* AIM OF THE TASK *
Make an exact copy of all the data.

[Stored data]
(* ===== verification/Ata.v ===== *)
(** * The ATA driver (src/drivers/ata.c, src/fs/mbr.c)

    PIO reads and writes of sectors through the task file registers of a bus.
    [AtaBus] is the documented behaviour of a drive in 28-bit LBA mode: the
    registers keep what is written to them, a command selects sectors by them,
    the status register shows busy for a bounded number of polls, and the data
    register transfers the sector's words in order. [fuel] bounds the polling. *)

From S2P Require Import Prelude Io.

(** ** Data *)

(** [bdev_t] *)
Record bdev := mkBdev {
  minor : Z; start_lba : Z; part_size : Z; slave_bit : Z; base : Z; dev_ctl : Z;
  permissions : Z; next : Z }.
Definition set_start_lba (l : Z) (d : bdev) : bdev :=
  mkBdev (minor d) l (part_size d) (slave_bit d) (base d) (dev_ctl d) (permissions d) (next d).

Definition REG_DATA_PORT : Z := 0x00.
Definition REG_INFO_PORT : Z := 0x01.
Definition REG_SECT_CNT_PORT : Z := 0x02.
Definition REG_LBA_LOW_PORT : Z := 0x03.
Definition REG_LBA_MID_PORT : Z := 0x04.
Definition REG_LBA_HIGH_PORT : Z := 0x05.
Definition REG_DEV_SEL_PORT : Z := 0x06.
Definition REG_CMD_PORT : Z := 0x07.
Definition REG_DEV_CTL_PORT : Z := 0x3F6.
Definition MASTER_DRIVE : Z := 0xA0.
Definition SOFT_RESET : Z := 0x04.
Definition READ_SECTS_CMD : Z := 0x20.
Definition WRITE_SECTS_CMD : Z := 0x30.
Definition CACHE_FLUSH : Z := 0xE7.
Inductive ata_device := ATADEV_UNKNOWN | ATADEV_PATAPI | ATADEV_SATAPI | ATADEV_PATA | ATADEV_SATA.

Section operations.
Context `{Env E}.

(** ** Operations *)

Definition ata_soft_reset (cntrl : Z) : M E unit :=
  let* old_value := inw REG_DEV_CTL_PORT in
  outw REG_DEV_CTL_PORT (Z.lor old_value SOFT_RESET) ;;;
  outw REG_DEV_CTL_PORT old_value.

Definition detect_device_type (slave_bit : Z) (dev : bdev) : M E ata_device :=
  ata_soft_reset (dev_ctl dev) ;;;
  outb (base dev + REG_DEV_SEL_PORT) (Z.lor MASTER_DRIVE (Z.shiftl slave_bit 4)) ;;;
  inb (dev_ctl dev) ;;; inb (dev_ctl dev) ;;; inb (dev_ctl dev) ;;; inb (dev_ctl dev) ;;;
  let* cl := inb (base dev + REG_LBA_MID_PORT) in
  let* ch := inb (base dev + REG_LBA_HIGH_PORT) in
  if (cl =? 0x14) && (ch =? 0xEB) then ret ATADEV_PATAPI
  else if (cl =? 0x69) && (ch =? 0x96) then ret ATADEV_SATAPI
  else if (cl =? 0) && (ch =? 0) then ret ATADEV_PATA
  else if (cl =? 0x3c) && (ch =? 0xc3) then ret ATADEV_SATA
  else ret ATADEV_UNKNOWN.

* ANSWER SPACE *
(* ===== verification/Ata.v ===== *)
(** * The ATA driver (src/drivers/ata.c, src/fs/mbr.c)

    PIO reads and writes of sectors through the task file registers of a bus.
    [AtaBus] is the documented behaviour of a drive in 28-bit LBA mode: the
    registers keep what is written to them, a command selects sectors by them,
    the status register shows busy for a bounded number of polls, and the data
    register transfers the sector's words in order. [fuel] bounds the polling. *)

From S2P Require Import Prelude Io.

(** ** Data *)

(** [bdev_t] *)
Record bdev := mkBdev {
  minor : Z; start_lba : Z; part_size : Z; slave_bit : Z; base : Z; dev_ctl : Z;
  permissions : Z; next : Z }.
Definition set_start_lba (l : Z) (d : bdev) : bdev :=
  mkBdev (minor d) l (part_size d) (slave_bit d) (base d) (dev_ctl d) (permissions d) (next d).

Definition REG_DATA_PORT : Z := 0x00.
Definition REG_INFO_PORT : Z := 0x01.
Definition REG_SECT_CNT_PORT : Z := 0x02.
Definition REG_LBA_LOW_PORT : Z := 0x03.
Definition REG_LBA_MID_PORT : Z := 0x04.
Definition REG_LBA_HIGH_PORT : Z := 0x05.
Definition REG_DEV_SEL_PORT : Z := 0x06.
Definition REG_CMD_PORT : Z := 0x07.
Definition REG_DEV_CTL_PORT : Z := 0x3F6.
Definition MASTER_DRIVE : Z := 0xA0.
Definition SOFT_RESET : Z := 0x04.
Definition READ_SECTS_CMD : Z := 0x20.
Definition WRITE_SECTS_CMD : Z := 0x30.
Definition CACHE_FLUSH : Z := 0xE7.
Inductive ata_device := ATADEV_UNKNOWN | ATADEV_PATAPI | ATADEV_SATAPI | ATADEV_PATA | ATADEV_SATA.

Section operations.
Context `{Env E}.

(** ** Operations *)

Definition ata_soft_reset (cntrl : Z) : M E unit :=
  let* old_value := inw REG_DEV_CTL_PORT in
  outw REG_DEV_CTL_PORT (Z.lor old_value SOFT_RESET) ;;;
  outw REG_DEV_CTL_PORT old_value.

Definition detect_device_type (slave_bit : Z) (dev : bdev) : M E ata_device :=
  ata_soft_reset (dev_ctl dev) ;;;
  outb (base dev + REG_DEV_SEL_PORT) (Z.lor MASTER_DRIVE (Z.shiftl slave_bit 4)) ;;;
  inb (dev_ctl dev) ;;; inb (dev_ctl dev) ;;; inb (dev_ctl dev) ;;; inb (dev_ctl dev) ;;;
  let* cl := inb (base dev + REG_LBA_MID_PORT) in
  let* ch := inb (base dev + REG_LBA_HIGH_PORT) in
  if (cl =? 0x14) && (ch =? 0xEB) then ret ATADEV_PATAPI
  else if (cl =? 0x69) && (ch =? 0x96) then ret ATADEV_SATAPI
  else if (cl =? 0) && (ch =? 0) then ret ATADEV_PATA
  else if (cl =? 0x3c) && (ch =? 0xc3) then ret ATADEV_SATA
  else ret ATADEV_UNKNOWN.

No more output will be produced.